Adding rare disease therapies to medicine portfolios: 7 steps to follow

Adding rare disease therapies to medicine portfolios: 7 steps to follow

08 July 2025 Consultancy.eu
Adding rare disease therapies to medicine portfolios: 7 steps to follow

Many established pharmaceutical and biotech companies are moving into (ultra-) rare disease markets. However, as more companies pursue these opportunities – they often discover that commercializing rare disease products introduces a different set of challenges, particularly in the realm of transport requirements, patient services, and commercial distribution.

Traditional supply chains are generally designed for medium- to high- volume products, targeting larger patient populations and standard storage and handling requirements. In contrast, rare disease products often involve low volumes due to low numbers of patients, stringent storage, handling and distribution requirements, and special needs when it comes to patient support and/or home care services.

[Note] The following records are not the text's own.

(** * A shallow embedding of the to-do list application (js/todos.js)

    The application is a Backbone program: a [Todo] model, a [TodoList]
    collection, a [TodoView] per item and one [AppView].  The embedding keeps
    the names of the source.  Stateful handlers are functions from the
    application state to the new state; what a handler reads from the page
    (the value of an input box, the key code of an event, the clock) is an
    argument.

    Conventions.
    - A JavaScript string is a [string]; its characters stand for the code
      units that [length], [slice] and [split] count.
    - A JavaScript number that holds an integer is a [Z]; [+ 1] on it is
      the addition of doubles ([JsNumber.plus_one]), which is exact on the
      safe integers and rounds beyond them.  Key codes are small integers.
    - A model is a heap object.  Its identity is its client id [cid], drawn
      from the framework's counter of unique ids. *)

From Stdlib Require Import List String Ascii ZArith Bool Lia Arith.
From Stdlib Require Import Sorting.Permutation Sorting.Sorted.
Import ListNotations.

#[local] Open Scope string_scope.
#[local] Open Scope Z_scope.
#[local] Open Scope list_scope.

(** ** JavaScript numbers that hold integers *)

Module JsNumber.

(** 2^53: up to here every integer is a double. *)
Definition two53 : Z := 9007199254740992.

(** [Number.isSafeInteger]: at most 2^53 - 1 in absolute value. *)
Definition isSafeInteger (n : Z) : bool :=
  (- (two53 - 1) <=? n) && (n <=? two53 - 1).

(** The double nearest to the integer [x], ties going to the even
    significand.  Below 2^53 it is [x]; from 2^53 on the doubles between
    2^e and 2^(e+1) are the multiples of 2^(e-52).  (No overflow: the orders
    are finite and far below the largest double.) *)
Definition nearest (x : Z) : Z :=
  let a := Z.abs x in
  if a <? two53 then x
  else
    let s := 2 ^ (Z.log2 a - 52) in
    let q := a / s in
    let r := a mod s in
    let q' :=
      if 2 * r <? s then q
      else if s <? 2 * r then q + 1
      else if Z.even q then q else q + 1 in
    Z.sgn x * (q' * s).

(** [n + 1] for a number [n] that holds an integer. *)
Definition plus_one (n : Z) : Z := nearest (n + 1).

End JsNumber.

(** ** JavaScript string primitives used by the source *)

Module JsString.

(** [s.split(sep)] for a separator of one character: the pieces of [s]
    between the occurrences of [sep]; the empty string gives one empty
    piece. *)
Fixpoint split (sep : ascii) (s : string) : list string :=
  match s with
  | EmptyString => [EmptyString]
  | String c r =>
      if Ascii.eqb c sep then EmptyString :: split sep r
      else match split sep r with
           | t :: ts => String c t :: ts
           | [] => [String c EmptyString]
           end
  end.

(** [a.join(sep)] on an array of strings. *)
Definition join (sep : string) (a : list string) : string :=
  String.concat sep a.

(** [s.slice(b, e)] for [0 <= b <= e]; an end beyond the string is
    clamped. *)
Definition slice (b e : nat) (s : string) : string :=
  String.substring b (e - b) s.

(** [s != ""] *)
Definition nonEmpty (s : string) : bool := negb (String.eqb s "").

(** No character of [s] is [c]. *)
Fixpoint free_of (c : ascii) (s : string) : Prop :=
  match s with
  | EmptyString => True
  | String a r => a <> c /\ free_of c r
  end.

End JsString.

(** ** The sanitizer of [TodoView] (todos.js, [sanitize]) *)

Module Sanitizer.
Import JsString.

(** The body of the callback given to [forEach]: [newTaskInfo] is the array
    built so far, [element] the current piece. *)
Definition visit (newTaskInfo : list string) (element : string)
  : list string :=
  if nonEmpty element then
    let element :=
      if (30 <? String.length element)%nat then slice 0 30 element
      else element in
    newTaskInfo ++ [element]
  else newTaskInfo.

Definition sanitize (taskInfo : string) : string :=
  let taskInfoArray := split " "%char taskInfo in
  let newTaskInfo := fold_left visit taskInfoArray [] in
  join " " newTaskInfo.

(** The sanitizer as the specification words it: split on single spaces,
    drop empty tokens, truncate any token longer than 30 characters to its
    first 30 characters, rejoin with single spaces. *)
Definition truncate30 (token : string) : string :=
  if (30 <? String.length token)%nat then String.substring 0 30 token
  else token.

(** The tokens that survive: the non-empty pieces, each cut to 30. *)
Definition tokens (text : string) : list string :=
  map truncate30 (filter nonEmpty (split " "%char text)).

Definition sanitize_spec (text : string) : string :=
  String.concat " " (tokens text).

End Sanitizer.

(** ** The model object: attributes and identity *)

Module Model.

(** The attributes of a todo item.  [createdAt] and [modifiedAt] are [null]
    ([None]) or the text of a date. *)
Record Attrs : Type := mkAttrs {
  title : string;
  order : Z;
  done : bool;
  createdAt : option string;
  modifiedAt : option string;
  taskInfo : string
}.

(** An attribute hash as passed to [save] or [create]: the keys it has. *)
Record Hash : Type := mkHash {
  title' : option string;
  order' : option Z;
  done' : option bool;
  createdAt' : option (option string);
  modifiedAt' : option (option string);
  taskInfo' : option string
}.

Definition empty : Hash := mkHash None None None None None None.

Definition or_else {A : Type} (given : option A) (old : A) : A :=
  match given with
  | Some v => v
  | None => old
  end.

(** The attributes [a] with the keys of [h] written over them. *)
Definition extend (h : Hash) (a : Attrs) : Attrs :=
  {| title := or_else (title' h) (title a);
     order := or_else (order' h) (order a);
     done := or_else (done' h) (done a);
     createdAt := or_else (createdAt' h) (createdAt a);
     modifiedAt := or_else (modifiedAt' h) (modifiedAt a);
     taskInfo := or_else (taskInfo' h) (taskInfo a) |}.

(** A model object. *)
Record t : Type := mk {
  cid : nat;
  attributes : Attrs
}.

(** [m.get(attr)] *)
Definition get {A : Type} (attr : Attrs -> A) (m : t) : A :=
  attr (attributes m).

(** Modelled from the spec: Backbone's [Model.save] is not among the sources.
    [m.save(h)] writes the keys of [h] over the attributes of [m] ("mutated in
    place") and persists the record; the store mirrors the collection and is
    not modelled. *)
Definition save (h : Hash) (m : t) : t :=
  {| cid := cid m; attributes := extend h (attributes m) |}.

End Model.

(** ** The collection (todos.js, [TodoList]) *)

Module TodoList.
Import Model.

Definition t : Type := list Model.t.

(** Modelled from the spec: Backbone's [Collection.where] is not among the
    sources.  [where({done: b})] keeps, in collection order, the models whose
    [done] attribute is [b]. *)
Definition where_done (b : bool) (c : t) : t :=
  filter (fun m => Bool.eqb (get done m) b) c.

Definition done (c : t) : t := where_done true c.

Definition remaining (c : t) : t := where_done false c.

(** [this.last()]: the model at the end of the collection, if any. *)
Fixpoint last (c : t) : option Model.t :=
  match c with
  | [] => None
  | [m] => Some m
  | _ :: r => last r
  end.

(** [nextOrder].  The second [None] branch is never taken: a collection of
    non-zero length has a last model. *)
Definition nextOrder (c : t) : Z :=
  if (List.length c =? 0)%nat then 1
  else match last c with
       | Some m => JsNumber.plus_one (get order m)
       | None => 1
       end.

(** Modelled from the spec: the framework's sort is not among the sources.
    With [comparator: 'order'] the collection is "always kept sorted by
    order"; the sort is stable, so models of equal order keep their relative
    position. *)
Fixpoint insert (m : Model.t) (c : t) : t :=
  match c with
  | [] => [m]
  | x :: r =>
      if get order m <=? get order x then m :: x :: r
      else x :: insert m r
  end.

Definition sortBy_order (c : t) : t := fold_right insert [] c.

(** Modelled from the spec: Backbone's [Collection.add] is not among the
    sources.  The model is appended and the collection sorted again. *)
Definition add (m : Model.t) (c : t) : t := sortBy_order (c ++ [m]).

(** Modelled from the spec: Backbone's [Collection.remove] is not among the
    sources.  The model of identity [k] is taken out; the others keep their
    positions. *)
Fixpoint remove (k : nat) (c : t) : t :=
  match c with
  | [] => []
  | m :: r => if (cid m =? k)%nat then r else m :: remove k r
  end.

(** The model of identity [k], if it is in the collection. *)
Fixpoint getByCid (k : nat) (c : t) : option Model.t :=
  match c with
  | [] => None
  | m :: r => if (cid m =? k)%nat then Some m else getByCid k r
  end.

(** A method [f] run on the model of identity [k]: the object is changed in
    place, so the collection sees the change at the model's position. *)
Definition update (k : nat) (f : Model.t -> Model.t) (c : t) : t :=
  map (fun m => if (cid m =? k)%nat then f m else m) c.

(** [this.each(f)] for a method [f] that changes each model in place. *)
Definition each (f : Model.t -> Model.t) (c : t) : t := map f c.

End TodoList.

(** ** The application state *)

(** [Todos] is the global collection; [idCounter] is the framework's counter
    of unique ids, from which a new model draws its [cid]. *)
Record World : Type := mkWorld {
  Todos : TodoList.t;
  idCounter : nat
}.

Definition boot : World := {| Todos := []; idCounter := 0 |}.

(** ** The model class (todos.js, [Todo]) *)

Module Todo.
Import Model.

(** [defaults]: evaluated when a model is constructed, against the global
    collection as it is then. *)
Definition defaults (w : World) : Attrs :=
  {| title := "empty todo...";
     order := TodoList.nextOrder (Todos w);
     done := false;
     createdAt := None;
     modifiedAt := None;
     taskInfo := "" |}.

(** [toggle] *)
Definition toggle (this : Model.t) : Model.t :=
  save {| title' := None; order' := None;
          done' := Some (negb (get done this));
          createdAt' := None; modifiedAt' := None; taskInfo' := None |}
       this.

(** Modelled from the spec: the framework's model constructor is not among the
    sources.  [new Todo(h)]: a fresh identity, and the keys of [h] over the
    defaults. *)
Definition new (h : Hash) (w : World) : Model.t * World :=
  let k := S (idCounter w) in
  ({| cid := k; attributes := extend h (defaults w) |},
   {| Todos := Todos w; idCounter := k |}).

(** Modelled from the spec: Backbone's [Model.destroy] is not among the
    sources.  A destroyed model is removed from its collection. *)
Definition destroy (k : nat) (w : World) : World :=
  {| Todos := TodoList.remove k (Todos w); idCounter := idCounter w |}.

End Todo.

(** A method of the model of identity [k], run in the application state. *)
Definition on_model (k : nat) (f : Model.t -> Model.t) (w : World) : World :=
  {| Todos := TodoList.update k f (Todos w); idCounter := idCounter w |}.

(** Modelled from the spec: Backbone's [Collection.create] is not among the
    sources.  [Todos.create(h)] constructs the model, adds it to the
    collection, saves it, and returns it. *)
Definition Todos_create (h : Model.Hash) (w : World) : Model.t * World :=
  let (m, w1) := Todo.new h w in
  (m, {| Todos := TodoList.add m (Todos w1); idCounter := idCounter w1 |}).

(** Modelled from the spec: Backbone's [Collection.fetch] and the storage
    adapter are not among the sources.  [Todos.fetch()] builds a model for
    each stored record and sorts the collection. *)
Fixpoint load (stored : list Model.Attrs) (k : nat) : list Model.t :=
  match stored with
  | [] => []
  | a :: r => Model.mk (S k) a :: load r (S k)
  end.

Definition Todos_fetch (stored : list Model.Attrs) (w : World) : World :=
  {| Todos := TodoList.sortBy_order (Todos w ++ load stored (idCounter w));
     idCounter := (idCounter w + List.length stored)%nat |}.

(** ** The item view (todos.js, [TodoView])

    A view is bound to one model; [k] is the identity of that model.  What a
    handler reads from the page is an argument: [value] is the text of the
    title box ([this.input.val()]), [taskInfo] the text of the notes area
    ([this.textarea.val()]), [modifiedDate] the text of [new Date()] in UTC.
    A handler that returns a value returns [Some] of it; [None] is
    [undefined]. *)

Module TodoView.
Import Model.

Definition sanitize : string -> string := Sanitizer.sanitize.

These characteristics often result in little to no inventory being held in the distribution channels or at the point of care, making reliable fulfillment significantly more difficult without purpose-built, rare disease focused solutions.

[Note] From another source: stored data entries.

Fixpoint get_blocks (fuel size remaining : nat) (bits : list bool) : option (list N) :=
  match remaining, fuel with
  | O, _ => Some []
  | S _, O => None
  | S _, S fuel' =>
      match get_lsb 3 bits with
      | Some (id, rest) =>
          match get_samples (Nat.min size remaining) (N.to_nat id) rest with
          | Some (block, rest') =>
              match get_blocks fuel' size (remaining - Nat.min size remaining) rest' with
              | Some tail => Some (block ++ tail)
              | None => None
              end
          | None => None
          end
      | None => None
      end
  end.

(** The number of samples comes first: the number of its binary digits in
    unary, then the digits. *)
Definition put_count (n : N) : list bool :=
  put_unary (N.size_nat n) ++ put_lsb (N.size_nat n) n.

Definition get_count (bits : list bool) : option (N * list bool) :=
  match get_unary bits with
  | Some (digits, rest) => get_lsb digits rest
  | None => None
  end.

(** Modelled from the spec: the encoder of the SZIP-style filter. *)
Definition szip_compress (options : list nat) (buffer : list Byte.byte) : list Byte.byte :=
  let samples := Byte.to_N <$> buffer in
  let mapped := if szip_nearest_neighbour options then nn_encode 0 samples else samples in
  bytes_of_bits
    (put_count (N.of_nat (length buffer))
       ++ put_blocks (length mapped) (szip_pixels_per_block options) mapped).

(** Modelled from the spec: the decoder of the SZIP-style filter; [None]
    when the buffer ends before the samples it announces, or holds a
    sample that is not a byte. *)
Definition szip_decompress (options : list nat) (buffer : list Byte.byte)
    : option (list Byte.byte) :=
  match get_count (bits_of_bytes buffer) with
  | Some (n, rest) =>
      match get_blocks (N.to_nat n) (szip_pixels_per_block options) (N.to_nat n) rest with
      | Some mapped =>
          let samples :=
            if szip_nearest_neighbour options then nn_decode 0 mapped else mapped in
          mapM Byte.of_N samples
      | None => None
      end
  | None => None
  end.

(** * The storage engine behind the binding

    The sources only declare the engine ([H5Dread], [H5Dwrite], the filter
    constants of [h5z], the quick-start guide).  Its operations are modelled
    from the spec, section by section. *)

(** ** Classified failures (spec 7) *)

(** Modelled from the spec: the categories of [ErrorKind]; the engine itself
    is not among the sources. *)
Inductive Category : Type :=
  | Cat_Args | Cat_Resource | Cat_Internal | Cat_File | Cat_IO | Cat_Atom
  | Cat_Cache | Cat_Btree | Cat_Symbol | Cat_Heap | Cat_ObjectHeader
  | Cat_Datatype | Cat_Dataspace | Cat_Dataset | Cat_Storage | Cat_Property
  | Cat_Attr | Cat_Filter | Cat_FileList | Cat_Reference | Cat_VirtualFile
  | Cat_Unclassified.

(** Modelled from the spec: the cross-cutting tags of [ErrorKind]. *)
Inductive Tag : Type :=
  | IOFailure | NotFound | AlreadyExists | BadType | BadValue | Unsupported.

Record EngineError : Type := mkError {
  err_category : Category;
  err_tag : option Tag
}.

(** Modelled from the spec (6): every operation returns "a structured
    success value or signals one [ErrorKind]". *)
Inductive Result (A : Type) : Type :=
  | Ok (a : A)
  | Err (err : EngineError).
Arguments Ok {A} a.
Arguments Err {A} err.

#[global] Instance Result_ret : MRet Result := fun A a => Ok a.
#[global] Instance Result_bind : MBind Result := fun A B f m =>
  match m with
  | Ok a => f a
  | Err err => Err err
  end.

(** A left fold whose step may fail; the first failure ends it. *)
Fixpoint fold_result {A B : Type} (step : A -> B -> Result A) (acc : A) (l : list B) : Result A :=
  match l with
  | [] => Ok acc
  | x :: rest =>
      match step acc x with
      | Ok acc' => fold_result step acc' rest
      | Err err => Err err
      end
  end.

(** A map whose function may fail. *)
Fixpoint map_result {A B : Type} (f : A -> Result B) (l : list A) : Result (list B) :=
  match l with
  | [] => Ok []
  | x :: rest =>
      match f x with
      | Ok y =>
          match map_result f rest with
          | Ok ys => Ok (y :: ys)
          | Err err => Err err
          end
      | Err err => Err err
      end
  end.

(** ** Type and dataspace descriptors (spec 4.3) *)

Inductive ByteOrder : Type := LittleEndian | BigEndian.

(** Modelled from the spec: "size in bytes, byte order, and a discriminated
    kind (Integer, Float, String[fixed-len], Compound{fields},
    VariableLength{base}, Reference)". *)
Inductive Datatype : Type :=
  mkDatatype (size : nat) (order : ByteOrder) (kind : TypeKind)
with TypeKind : Type :=
  | Integer
  | Float
  | FixedString
  | Compound (fields : list (string * nat * Datatype))
  | VariableLength (base : Datatype)
  | Reference.

Definition type_size (t : Datatype) : nat :=
  match t with mkDatatype size _ _ => size end.

(** Modelled from the spec: "rank, current_dims[rank], max_dims[rank] (entry
    may be unlimited)"; [None] stands for unlimited. *)
Record Dataspace : Type := mkDataspace {
  current_dims : list nat;
  max_dims : list (option nat)
}.

Definition rank (space : Dataspace) : nat := length (current_dims space).

(** ** Filter pipeline (spec 4.4) *)

(** Modelled from the spec: a filter has a numeric id and the capability set
    {encode(buffer, options), decode(buffer, options)}; decoding may fail,
    and receives the skip-checksum flag of its pipeline entry. *)
Record Filter : Type := mkFilter {
  filter_id : nat;
  filter_encode : list nat -> list Byte.byte -> list Byte.byte;
  filter_decode : list nat -> bool -> list Byte.byte -> Result (list Byte.byte)
}.

(** Modelled from the spec (glossary): a filter is a reversible per-chunk
    data transform. *)
Definition reversible (f : Filter) : Prop :=
  forall options skip buffer,
    filter_decode f options skip (filter_encode f options buffer) = Ok buffer.

(** Modelled from the spec: an entry of a filter list carries the options,
    the flag mandatory/optional and the skip-checksum flag. *)
Record PipelineEntry : Type := mkEntry {
  entry_filter : Filter;
  entry_options : list nat;
  entry_optional : bool;
  entry_skip_checksum : bool
}.

(** Which encode and decode capabilities are compiled in, per filter id
    ([FILTER_CONFIG_ENCODE_ENABLED], [FILTER_CONFIG_DECODE_ENABLED]). *)
Record FilterConfig : Type := mkFilterConfig {
  encode_enabled : nat -> bool;
  decode_enabled : nat -> bool
}.

Definition filter_error : EngineError := mkError Cat_Filter None.

(** Modelled from the spec: "a filter whose required support is missing
    fails with a Filter error unless marked optional and absent". *)
Definition encode_step (cfg : FilterConfig) (entry : PipelineEntry)
    (buffer : list Byte.byte) : Result (list Byte.byte) :=
  if encode_enabled cfg (filter_id (entry_filter entry))
  then Ok (filter_encode (entry_filter entry) (entry_options entry) buffer)
  else if entry_optional entry then Ok buffer else Err filter_error.

(** Modelled from the spec: a mandatory filter's decode failure is fatal, an
    optional one falls back to raw passthrough. *)
Definition decode_step (cfg : FilterConfig) (entry : PipelineEntry)
    (buffer : list Byte.byte) : Result (list Byte.byte) :=
  if decode_enabled cfg (filter_id (entry_filter entry))
  then
    match filter_decode (entry_filter entry) (entry_options entry)
            (entry_skip_checksum entry) buffer with
    | Ok decoded => Ok decoded
    | Err err => if entry_optional entry then Ok buffer else Err err
    end
  else if entry_optional entry then Ok buffer else Err filter_error.

Inductive Direction : Type := Encode | Decode.

(** Modelled from the spec: [apply_pipeline] "applies filters in list order
    on encode; decode applies the inverse in reverse order". *)
Definition apply_pipeline (cfg : FilterConfig) (direction : Direction)
    (buffer : list Byte.byte) (filter_list : list PipelineEntry) : Result (list Byte.byte) :=
  match direction with
  | Encode => fold_result (fun b entry => encode_step cfg entry b) buffer filter_list
  | Decode => fold_result (fun b entry => decode_step cfg entry b) buffer (rev filter_list)
  end.

(** *** Built-in filters *)

Definition FILTER_DEFLATE : nat := 1.
Definition FILTER_SHUFFLE : nat := 2.
Definition FILTER_FLETCHER32 : nat := 3.
Definition FILTER_SZIP : nat := 4.
Definition FILTER_NONE : nat := 0.

(** Modelled from the spec: the no-op passthrough. *)
Definition noop_filter : Filter :=
  mkFilter FILTER_NONE (fun _ buffer => buffer) (fun _ _ buffer => Ok buffer).

(** The byte at position [k] of the shuffled buffer: with [n] elements of
    [width] bytes, byte [j] of element [i] moves to position [j * n + i];
    the bytes after the last whole element stay in place. *)
Definition shuffle_source (width len k : nat) : nat :=
  let n := (len / width)%nat in
  if (k <? n * width)%nat then ((k mod n) * width + k / n)%nat else k.

Definition unshuffle_source (width len k : nat) : nat :=
  let n := (len / width)%nat in
  if (k <? n * width)%nat then ((k mod width) * n + k / width)%nat else k.

Definition permute (source : nat -> nat) (buffer : list Byte.byte) : list Byte.byte :=
  (fun k => default Byte.x00 (buffer !! source k)) <$> seq 0 (length buffer).

(** The element width of the shuffle: its first option (1 when absent or
    zero). *)
Definition shuffle_width (options : list nat) : nat :=
  match options with
  | width :: _ => if (width =? 0)%nat then 1%nat else width
  | [] => 1%nat
  end.

(** Modelled from the spec: byte-shuffle, "interleave re-ordering to improve
    compression of typed arrays". *)
Definition shuffle_filter : Filter :=
  mkFilter FILTER_SHUFFLE
    (fun options buffer =>
       permute (shuffle_source (shuffle_width options) (length buffer)) buffer)
    (fun options _ buffer =>
       Ok (permute (unshuffle_source (shuffle_width options) (length buffer)) buffer)).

For pharmaceutical or biotech companies seeking guidance on how to successfully add rare disease products to its existing portfolio, experts from AIM – an award-winning supply chain consultancy, specialized in pharmaceutical and life science supply chains – have developed a 7-step process tailored to rare disease product requirements:

1: Achieve Strategic Alignment: Align leadership on the role of rare disease therapies and future scalability needs.

2: Conduct Initial Data Gathering: Assess current capabilities and define project governance and charter.

3: Gather Specialized Information: Leverage internal stakeholders and healthcare professionals to understand “last mile” needs.

4: Analyze Commercial Distribution Requirements: Develop a 360-degree distribution profile specific to the rare disease product.

5: Fit-Gap Analysis: Compare existing networks and vendors to new product needs, identifying gaps.

6: Create High-Level Solution Options: Define implementation paths and assess impact across cost, licensing, and operations.

7: Prepare and Present the Recommended Solution: Select a path forward, build a roadmap, and secure approval to proceed.

Typical outcomes

According to analysis by AIM, a company’s existing distribution network can meet the requirements of the new rare disease products in about 50% of cases.

In the remaining cases, new or partially-new solutions are required. Here, companies can run into a number of common pitfalls, such as failing to assess fit early enough (leading to launch delays), underestimating the complexity of seemingly “small” products, and inadequate backing from senior management (meaning there is insufficient buy-in).

Conclusion

Rare disease products often have specific commercial distribution requirements, which usually differ from traditional therapies and thus require a different approach to market, as well as different operational and change management approaches to ensure their commercial success.

Using the 7-step approach from AIM, biopharma companies can address and master how they add rare disease products to their medicine portfolios.